World on FireEnvironmental Racism and COVID-19 Are a Deadly Combination

A woman crosses the street in a polluted area

A woman crosses the street against the vapor from a steam pipe in lower Manhattan as the city continues Phase 3 of reopening following restrictions imposed to curb the coronavirus pandemic on July 19, 2020 in New York City. (Photo credit: John Lamparski/Getty Images)

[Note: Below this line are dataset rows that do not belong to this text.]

(* ===== verification/Sftp.v ===== *)
(** The file transfer server (sftp-server.c): the table of requests, the table of
    handles, each request with its system calls and its reply, and the loop that
    moves bytes between the client and the two queues.

    [srv] has one field per static variable; [kernel] is the system and [calls] the
    calls made so far, the last one first.  The temporary buffer of a reply, which
    is freed after it was copied to [oqueue], is local to [reply].  Log messages
    are left out.  The only loop without a bound of its own is the one over a
    directory; [fuel] is the number of its turns. *)

From Stdlib Require Import String.
From S2P Require Import Prelude Io Sshbuf SshbufGetPut Match SftpCommon.
Local Open Scope Z_scope.

Definition SSH2_FILEXFER_VERSION : Z := 3.
Definition SSH2_FXP_INIT : Z := 1.
Definition SSH2_FXP_VERSION : Z := 2.
Definition SSH2_FXP_OPEN : Z := 3.
Definition SSH2_FXP_CLOSE : Z := 4.
Definition SSH2_FXP_READ : Z := 5.
Definition SSH2_FXP_WRITE : Z := 6.
Definition SSH2_FXP_LSTAT : Z := 7.
Definition SSH2_FXP_FSTAT : Z := 8.
Definition SSH2_FXP_SETSTAT : Z := 9.
Definition SSH2_FXP_FSETSTAT : Z := 10.
Definition SSH2_FXP_OPENDIR : Z := 11.
Definition SSH2_FXP_READDIR : Z := 12.
Definition SSH2_FXP_REMOVE : Z := 13.
Definition SSH2_FXP_MKDIR : Z := 14.
Definition SSH2_FXP_RMDIR : Z := 15.
Definition SSH2_FXP_REALPATH : Z := 16.
Definition SSH2_FXP_STAT : Z := 17.
Definition SSH2_FXP_RENAME : Z := 18.
Definition SSH2_FXP_READLINK : Z := 19.
Definition SSH2_FXP_SYMLINK : Z := 20.
Definition SSH2_FXP_STATUS : Z := 101.
Definition SSH2_FXP_HANDLE : Z := 102.
Definition SSH2_FXP_DATA : Z := 103.
Definition SSH2_FXP_NAME : Z := 104.
Definition SSH2_FXP_ATTRS : Z := 105.
Definition SSH2_FXP_EXTENDED : Z := 200.
Definition SSH2_FXP_EXTENDED_REPLY : Z := 201.

Definition SSH2_FXF_READ : Z := 1.
Definition SSH2_FXF_WRITE : Z := 2.
Definition SSH2_FXF_APPEND : Z := 4.
Definition SSH2_FXF_CREAT : Z := 8.
Definition SSH2_FXF_TRUNC : Z := 16.
Definition SSH2_FXF_EXCL : Z := 32.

Remember when COVID-19 was called the “great equalizer” and researchers suggested the virus was indiscriminate? Months into the pandemic, we have learned this is absolutely not the case: Black and Hispanic communities have been disproportionately affected by the novel coronavirus through the deadly combination of medical racism and the tragedy of capitalism. These days, “disposable” and “essential” are practically interchangeable. Essential workers—like delivery people, grocery-store workers, and restaurant employees—are being thrown to the wolves. There are no concrete, universal guidelines on how to keep employees safe, and even then, there’s no guarantee that non-mask wearers will not endanger the health and safety of employees. Not to mention, essential workers tend to be Black and/or Hispanic, which adds another layer of risk. But it’s the sleeper-agent nature of environmental racism, and its ability to make the impact of COVID-19 even more dangerous, that’s particularly insidious.

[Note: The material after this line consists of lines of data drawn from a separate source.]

(* ===== verification/SftpServe.v ===== *)
(** Every request of the file transfer server: the calls it makes are allowed, the
    table of handles stays consistent and, when the request returns, one reply
    with its number was added to the output. *)

From Stdlib Require Import String.
From stdpp Require Import gmultiset.
From S2P Require Import Prelude Io Sshbuf SshbufGetPut SshbufRead Match SftpCommon Sftp SftpSafe.
Local Open Scope Z_scope.

Lemma errno_ok e : errno_to_portable e = SSH2_FX_OK -> e = 0.
Proof. unfold errno_to_portable. destruct (Z.eqb_spec e 0); [done|]. repeat case_match; done. Qed.

(** The access of a file that is opened with portable flags. *)
Lemma bits_lor f a b : has f (Z.lor a b) = has f a || has f b.
Proof.
  unfold has. rewrite Z.land_lor_distr_r. destruct (Z.eqb_spec (Z.land f a) 0) as [->|Ha]; [done|]. cbn.
  destruct (Z.eqb_spec (Z.lor (Z.land f a) (Z.land f b)) 0) as [E|]; [|done]. apply Z.lor_eq_0_iff in E as [? _]. done.
Qed.

Section serve.
Context `{Allocator} `{OS} `{!OSLaws} `{SftpArgs}.

Lemma wpi_unless_ok s0 hs t id status (Q : unit -> srv -> Prop) s :
  mid s0 None hs s -> status <> SSH2_FX_OK -> (forall s', answered t id s0 s' -> Q tt s') -> wpi (unless_ok id status) Q s.
Proof. intros Hm Hs HQ. unfold unless_ok. rewrite (proj2 (Z.eqb_neq _ _) Hs). by eapply wpi_send_status. Qed.

Lemma wpi_sent_ok id (Q : unit -> srv -> Prop) s : Q tt s -> wpi (unless_ok id SSH2_FX_OK) Q s.
Proof. done. Qed.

It’s no coincidence that these same communities have also been pushed to live in spaces that have been heavily impacted by environmental racism. Decades ago, Black communities were segregated to heavily polluted industrial areas near factories, plants, and dumps in a now-illegal practice called redlining. The hazards, which can range from poor water quality to increased exposure to pollution, still linger today. For instance, Black and Latinx people disproportionately suffer from lower air quality, despite producing fewer air pollutants than wealthy, white people. The result is that Black and Latinx folks have higher rates of respiratory illnesses, such as asthma. Now, due to these illnesses, as COVID-19 rates climb in the United States, these groups are the ones acutely vulnerable to the coronavirus. And air pollution, along with medical racism, is to blame.

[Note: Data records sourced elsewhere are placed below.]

(* ===== verification/SftpLive.v ===== *)
(** The file transfer server answers: a well-formed request is carried out and gets
    its reply, when memory, room in the output queue and the documented limits of
    the system are given.  The form of attributes on the wire is inverted on the
    way. *)

From Stdlib Require Import String.
From S2P Require Import Prelude Io Sshbuf SshbufGetPut SshbufRead Match SftpCommon Sftp SftpSafe SftpServe SftpRun.
Local Open Scope Z_scope.

(** * Attributes on the wire *)

Definition enc_attrib (a : Attrib) : list Z :=
  POKE_U32 (a_flags a) ++
  (if has (a_flags a) SSH2_FILEXFER_ATTR_SIZE then POKE_U64 (a_size a) else []) ++
  (if has (a_flags a) SSH2_FILEXFER_ATTR_UIDGID then POKE_U32 (a_uid a) ++ POKE_U32 (a_gid a) else []) ++
  (if has (a_flags a) SSH2_FILEXFER_ATTR_PERMISSIONS then POKE_U32 (a_perm a) else []) ++
  (if has (a_flags a) SSH2_FILEXFER_ATTR_ACMODTIME then POKE_U32 (a_atime a) ++ POKE_U32 (a_mtime a) else []).

(** The fields at their width. *)
Record attrib_ok (a : Attrib) : Prop := {
  ok_flags : 0 <= a_flags a < 2 ^ 32; ok_size : 0 <= a_size a < 2 ^ 64; ok_uid : 0 <= a_uid a < 2 ^ 32; ok_gid : 0 <= a_gid a < 2 ^ 32;
  ok_perm : 0 <= a_perm a < 2 ^ 32; ok_atime : 0 <= a_atime a < 2 ^ 32; ok_mtime : 0 <= a_mtime a < 2 ^ 32
}.

(** The fields that the flags announce. *)
Definition visible (a : Attrib) : Attrib :=
  let f := a_flags a in
  let on bit x := if has f bit then x else 0 in
  mk_attrib f (on SSH2_FILEXFER_ATTR_SIZE (a_size a)) (on SSH2_FILEXFER_ATTR_UIDGID (a_uid a)) (on SSH2_FILEXFER_ATTR_UIDGID (a_gid a))
    (on SSH2_FILEXFER_ATTR_PERMISSIONS (a_perm a)) (on SSH2_FILEXFER_ATTR_ACMODTIME (a_atime a)) (on SSH2_FILEXFER_ATTR_ACMODTIME (a_mtime a)).

Lemma enc_attrib_len a : zlen (enc_attrib a) <= 32.
Proof. unfold enc_attrib. repeat case_match; autorewrite with zlist; zlia. Qed.

(** A part that is there when its flag is. *)
Lemma gets_if {A} (c : bool) (m : SE sshbuf A) e a d : Gets m e a -> Gets (if c then m else mret d) (if c then e else []) (if c then a else d).
Proof. intros Hm. destruct c; [done|apply gets_ret]. Qed.

Lemma gets_pair m1 e1 m2 e2 (a1 a2 : Z) : Gets m1 e1 a1 -> Gets m2 e2 a2 -> Gets (x ← m1; y ← m2; mret (x, y)) (e1 ++ e2) (a1, a2).
Proof.
  intros H1 H2. eapply gets_bind; [exact H1|]. rewrite <- (app_nil_r e2). eapply gets_bind; [exact H2|]. apply gets_ret.
Qed.

Lemma get_u32_exact v : 0 <= v < 2 ^ 32 -> Gets sshbuf_get_u32 (POKE_U32 v) v.
Proof. intros Hv. rewrite <- (u32_small v Hv) at 2. apply get_u32_gets. Qed.
Lemma get_u64_exact v : 0 <= v < 2 ^ 64 -> Gets sshbuf_get_u64 (POKE_U64 v) v.
Proof. intros Hv. rewrite <- (u64_small v Hv) at 2. apply get_u64_gets. Qed.

Lemma decode_fields_gets a : attrib_ok a -> Gets decode_fields (enc_attrib a) (visible a).
Proof.
  intros [Hf Hs Hu Hg Hp Ha Hm]. unfold decode_fields, enc_attrib, visible. eapply gets_bind; [by apply get_u32_exact|].
  eapply gets_bind; [by apply gets_if, get_u64_exact|]. eapply gets_bind; [by apply gets_if, gets_pair; apply get_u32_exact|].
  eapply gets_bind; [by apply gets_if, get_u32_exact|]. rewrite <- (app_nil_r (if has _ SSH2_FILEXFER_ATTR_ACMODTIME then _ else _)).
  eapply gets_bind; [by apply gets_if, gets_pair; apply get_u32_exact|]. destruct (has _ SSH2_FILEXFER_ATTR_UIDGID), (has _ SSH2_FILEXFER_ATTR_ACMODTIME); apply gets_ret.
Qed.

Section codec.
Context `{Allocator} `{!ReliableAllocator _}.

Lemma puts_if (c : bool) m e : Puts m e tt -> Puts (if c then m else mret tt) (if c then e else []) tt.
Proof. intros Hm. destruct c; [done|apply puts_ret]. Qed.

Lemma put_text_puts v : string_ok (cstr v) -> Puts (sshbuf_put_cstring (Some v)) (enc_string (cstr v)) tt.
Proof. apply put_string_puts. Qed.

Lemma encode_attrib_puts a : Puts (encode_attrib a) (enc_attrib a) tt.
Proof.
  unfold encode_attrib, enc_attrib. eapply puts_bind; [apply put_u32_puts|]. eapply puts_bind; [apply puts_if, put_u64_puts|].
  eapply puts_bind; [apply puts_if; eapply puts_bind; apply put_u32_puts|]. eapply puts_bind; [apply puts_if, put_u32_puts|].
  apply puts_if. eapply puts_bind; apply put_u32_puts.
Qed.

(** Attributes survive the wire (roundtrip).  [encode_attrib] appends bytes from
    which [decode_attrib] reads, in any buffer that starts with them, the fields
    that the flags announce; the other fields are 0 and what follows stays in the
    buffer.  Attributes with the flag for extended ones are left out, since
    [encode_attrib] writes the flag but no list of them. *)
Theorem attrib_roundtrip a b :
  attrib_ok a -> has (a_flags a) SSH2_FILEXFER_ATTR_EXTENDED = false ->
  buf_wf b -> locked b = false -> zlen (contents b) + 32 <= max_size b ->
  exists b' e, encode_attrib a b = (Ok tt, b') /\ contents b' = contents b ++ e /\
    forall b1 rest, buf_wf b1 -> contents b1 = e ++ rest -> exists b2, decode_attrib b1 = (Ret (Ok (visible a)), b2) /\ contents b2 = rest.
Proof.
  intros Ha He Hb Hl Hfit. destruct (encode_attrib_puts a b Hb Hl) as (b' & E & Hx & Hc'); [pose proof (enc_attrib_len a); lia|].
  exists b', (enc_attrib a). split; [done|]. split; [done|]. intros b1 rest Hb1 Hc1. destruct (decode_fields_gets a Ha b1 rest Hb1 Hc1) as (b2 & E2 & _ & Hc2 & _).
  exists b2. split; [|done]. unfold decode_attrib, mbind, io_bind, attempt. rewrite E2. cbn. by rewrite He.
Qed.

(** ** Extended attributes *)

Definition ext_ok (x : list Z * list Z) : Prop := string_ok x.1 /\ no_nul x.1 /\ string_ok x.2.
Definition enc_ext (l : list (list Z * list Z)) : list Z := concat ((fun x => enc_string x.1 ++ enc_string x.2) <$> l).

Lemma enc_ext_len l : 8 * zlen l <= zlen (enc_ext l).
Proof.
  induction l as [|[n d] l IH]; [done|]. change (enc_ext ((n, d) :: l)) with ((enc_string n ++ enc_string d) ++ enc_ext l).
  rewrite !zlen_app, !enc_string_len, zlen_cons. zlen_facts. lia.
Qed.

Lemma skip_extended_gets l fuel : Forall ext_ok l -> (length l <= fuel)%nat -> Gets (skip_extended fuel (zlen l)) (enc_ext l) tt.
Proof.
  revert fuel. induction l as [|[n d] l IH]; intros fuel Hl Hf; [destruct fuel; apply gets_ret|]. destruct fuel as [|fuel]; [cbn in Hf; lia|].
  apply Forall_cons in Hl as [(Hn & Hz & Hd) Hl]. change (enc_ext ((n, d) :: l)) with ((enc_string n ++ enc_string d) ++ enc_ext l). rewrite <- app_assoc.
  cbn [skip_extended]. rewrite zlen_cons. rewrite (proj2 (Z.leb_gt _ _)) by zlia. eapply gets_bind; [by apply get_cstring_gets|].
  eapply gets_bind; [by apply get_string_gets|]. replace (1 + zlen l - 1) with (zlen l) by lia. apply IH; [done|cbn in Hf; lia].
Qed.

(** Attributes as a request carries them. *)
Definition enc_attrs (a : Attrib) (l : list (list Z * list Z)) : list Z :=
  enc_attrib a ++ (if has (a_flags a) SSH2_FILEXFER_ATTR_EXTENDED then POKE_U32 (zlen l) ++ enc_ext l else []).

Lemma decode_attrib_total a l b rest :
  attrib_ok a -> Forall ext_ok l -> zlen l < 2 ^ 32 -> buf_wf b -> contents b = enc_attrs a l ++ rest ->
  exists b', decode_attrib b = (Ret (Ok (visible a)), b') /\ buf_wf b' /\ contents b' = rest.
Proof.
  intros Ha Hl Hn Hb Hc. unfold enc_attrs in Hc. rewrite <- app_assoc in Hc. destruct (decode_fields_gets a Ha b _ Hb Hc) as (b1 & E1 & Hx1 & Hc1 & _).
  unfold decode_attrib, mbind, io_bind, attempt. rewrite E1. cbn [a_flags visible]. destruct (has _ SSH2_FILEXFER_ATTR_EXTENDED); [|exists b1; split; [done|]; split; [apply Hx1|done]].
  rewrite <- app_assoc in Hc1. pose proof (zlen_nonneg l) as Hnn. destruct (get_u32_exact (zlen l) ltac:(lia) b1 _ (ext_wf _ _ Hx1) Hc1) as (b2 & E2 & Hx2 & Hc2 & _).
  rewrite E2. cbn [must mret io_ret reads]. destruct (skip_extended_gets l (length (contents b2)) Hl) with (b := b2) (rest := rest) as (b3 & E3 & Hx3 & Hc3 & _).
  - rewrite Hc2, length_app. pose proof (enc_ext_len l) as Hlen. unfold zlen in Hlen. lia.
  - apply Hx2.
  - done.
  - rewrite E3. exists b3. split; [done|]. split; [apply Hx3|done].
Qed.
End codec.

(** * What the system keeps to *)

(** The limits of the answers: a read is not longer than asked for, names and paths
    have their documented length, and users and groups have names. *)
Definition answer_ok (ev : event) : Prop :=
  match ev with
  | Ev e r =>
      match e in sysE T return T -> Prop with
      | sys_read _ len => fun r => match r with inr data => zlen data <= Z.max 0 len | inl _ => True end
      | sys_readdir _ => fun r => match r with Some name => zlen name <= 255 | None => True end
      | sys_realpath _ => fun r => match r with inr p => zlen p < PATH_MAX | inl _ => True end
      | sys_readlink _ len => fun r => match r with inr p => zlen p <= len | inl _ => True end
      | sys_user_from_uid _ | sys_group_from_gid _ => fun r => r <> None
      | _ => fun _ => True
      end r
  end.

(** The calls that list a directory. *)
Definition looks {T} (e : sysE T) : bool :=
  match e with sys_readdir _ | sys_lstat _ | sys_localtime _ | sys_time | sys_user_from_uid _ | sys_group_from_gid _ => true | _ => false end.

(** [entries k d] is the number of names that the stream [d] has left. *)
Class OSLimits `{OS} (entries : os -> Z -> nat) : Prop := {
  answers_ok : forall T (e : sysE T) k, answer_ok (Ev e (sys e k).1);
  entries_kept : forall T (e : sysE T) k d, looks e = true -> (entries (sys e k).2 d <= entries k d)%nat;
  entries_read : forall k d name k', sys (sys_readdir d) k = (Some name, k') -> (entries k' d < entries k d)%nat
}.

(** * Well-formed requests *)

Inductive kind := KName | KString | KU32 | KU64 | KAttrs.

Inductive encodes : kind -> list Z -> Prop :=
| encodes_name n : string_ok n -> no_nul n -> encodes KName (enc_string n)
| encodes_string v : string_ok v -> encodes KString (enc_string v)
| encodes_u32 v : 0 <= v < 2 ^ 32 -> encodes KU32 (POKE_U32 v)
| encodes_u64 v : 0 <= v < 2 ^ 64 -> encodes KU64 (POKE_U64 v)
| encodes_attrs a l : attrib_ok a -> Forall ext_ok l -> zlen l < 2 ^ 32 -> encodes KAttrs (enc_attrs a l).

(** The fields of a request in a row. *)
Inductive fields : list kind -> list Z -> Prop :=
| fields_nil : fields [] []
| fields_cons k ks e1 e2 : encodes k e1 -> fields ks e2 -> fields (k :: ks) (e1 ++ e2).

(** The fields that follow the number of a request. *)
Definition fields_of (f : request_fn) : list kind :=
  match f with
  | process_open_ => [KName; KU32; KAttrs]
  | process_close_ | process_fstat_ | process_readdir_ | process_extended_fstatvfs_ | process_extended_fsync_ => [KString]
  | process_read_ => [KString; KU64; KU32]
  | process_write_ => [KString; KU64; KString]
  | process_setstat_ | process_mkdir_ | process_extended_lsetstat_ => [KName; KAttrs]
  | process_fsetstat_ => [KString; KAttrs]
  | process_lstat_ | process_stat_ | process_opendir_ | process_remove_ | process_rmdir_ | process_realpath_ | process_readlink_
  | process_extended_statvfs_ => [KName]
  | process_rename_ | process_symlink_ | process_extended_posix_rename_ | process_extended_hardlink_ => [KName; KName]
  end.

(** * Total correctness *)

Section live.
Context `{Allocator} `{!ReliableAllocator _} `{OS} {entries : os -> Z -> nat} `{!OSLimits entries} `{SftpArgs}.

(** The command returns, and then [Q] holds. *)
Definition wpt {A} (m : io srv A) (Q : A -> srv -> Prop) (s : srv) : Prop := exists a s', m s = (Ret a, s') /\ Q a s'.

Lemma wpt_ret {A} (a : A) (Q : A -> srv -> Prop) s : Q a s -> wpt (mret a) Q s.
Proof. intros Hq. by exists a, s. Qed.
Lemma wpt_bind {A B} (m : io srv A) (f : A -> io srv B) Q s : wpt m (fun a => wpt (f a) Q) s -> wpt (m ≫= f) Q s.
Proof. intros (a & s1 & E1 & b & s2 & E2 & Hq). exists b, s2. split; [|done]. unfold mbind, io_bind. by rewrite E1. Qed.
Lemma wpt_mono {A} (m : io srv A) (P Q : A -> srv -> Prop) s : wpt m P s -> (forall a s', P a s' -> Q a s') -> wpt m Q s.
Proof. intros (a & s1 & E1 & Hp) HQ. exists a, s1. auto. Qed.
Lemma wpt_reads {A} (f : srv -> A) (Q : A -> srv -> Prop) s : Q (f s) s -> wpt (reads f) Q s.
Proof. intros Hq. by exists (f s), s. Qed.
Lemma wpt_updates f (Q : unit -> srv -> Prop) s : Q tt (f s) -> wpt (updates f) Q s.
Proof. intros Hq. by exists tt, (f s). Qed.
Lemma wpt_alloc n (Q : unit -> srv -> Prop) s : Q tt s -> wpt (alloc_or_die n) Q s.
Proof. intros Hq. unfold alloc_or_die. rewrite malloc_reliable. by apply wpt_ret. Qed.
Lemma wpt_xstrdup_io t (Q : cstring -> srv -> Prop) s : Q t s -> wpt (xstrdup_io t) Q s.
Proof. intros Hq. unfold xstrdup_io. rewrite malloc_reliable. by apply wpt_ret. Qed.

(** The input starts with the fields [ks] and continues with [q], the output has
    room for a message and, when [tb], the table can take a new handle. *)
Record ready (tb : bool) (ks : list kind) (q : list Z) (s : srv) : Prop := {
  rd_in : buf_wf (iqueue s);
  rd_q : exists e, fields ks e /\ contents (iqueue s) = e ++ q;
  rd_out : buf_wf (oqueue s);
  rd_unlocked : locked (oqueue s) = false;
  rd_room : zlen (contents (oqueue s)) + SFTP_MAX_MSG_LENGTH <= max_size (oqueue s);
  rd_table : tb = true -> free_ok (handles s) (first_unused_handle s) /\ zlen (handles s) < 2 ^ 31
}.
(** After the reply. *)
Definition after (q : list Z) (s : srv) : Prop := contents (iqueue s) = q.

Lemma wpt_from_in {A} (m : io sshbuf (result A)) tb k ks q (Q : A -> srv -> Prop) s :
  (forall e rest b, encodes k e -> buf_wf b -> contents b = e ++ rest -> exists a b', m b = (Ret (Ok a), b') /\ buf_wf b' /\ contents b' = rest) ->
  ready tb (k :: ks) q s -> (forall a s', ready tb ks q s' -> kernel s' = kernel s -> Q a s') -> wpt (from_in m) Q s.
Proof.
  intros Hm [Hi (e & Hf & Hc) ? ? ? ?] HQ. inversion Hf as [|? ? e1 e2 He Hf' E1 E2]; subst. rewrite <- app_assoc in Hc.
  destruct (Hm e1 _ _ He Hi Hc) as (a & b' & E & Hw & Hc'). exists a, (set_iqueue b' s). unfold from_in. rewrite E. split; [done|]. apply HQ; [|done]. split; try done. by exists e2.
Qed.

Air quality improved in major cities during the early months of the COVID-19 pandemic because people were staying home and traveling less, but governments are continuing to flip-flop and push for businesses to reopen—prioritizing the so-called economy over the survival of their citizens—and weary citizens are begging for a sense of “normalcy.” As cities across the country continue to gradually and questionably reopen for business, it’s time to acknowledge how environmental racism has placed additional burden on those who were not only already more likely to catch coronavirus, but die from it, too. Dominique Thomas, a regional organizer for environmental justice group, told Bitch that the problem of air pollution and other environmental toxins connects back to white supremacy and racial capitalism. “It’s important for us to understand that these things are not a matter of elected officials or legislators not knowing about it,” she said.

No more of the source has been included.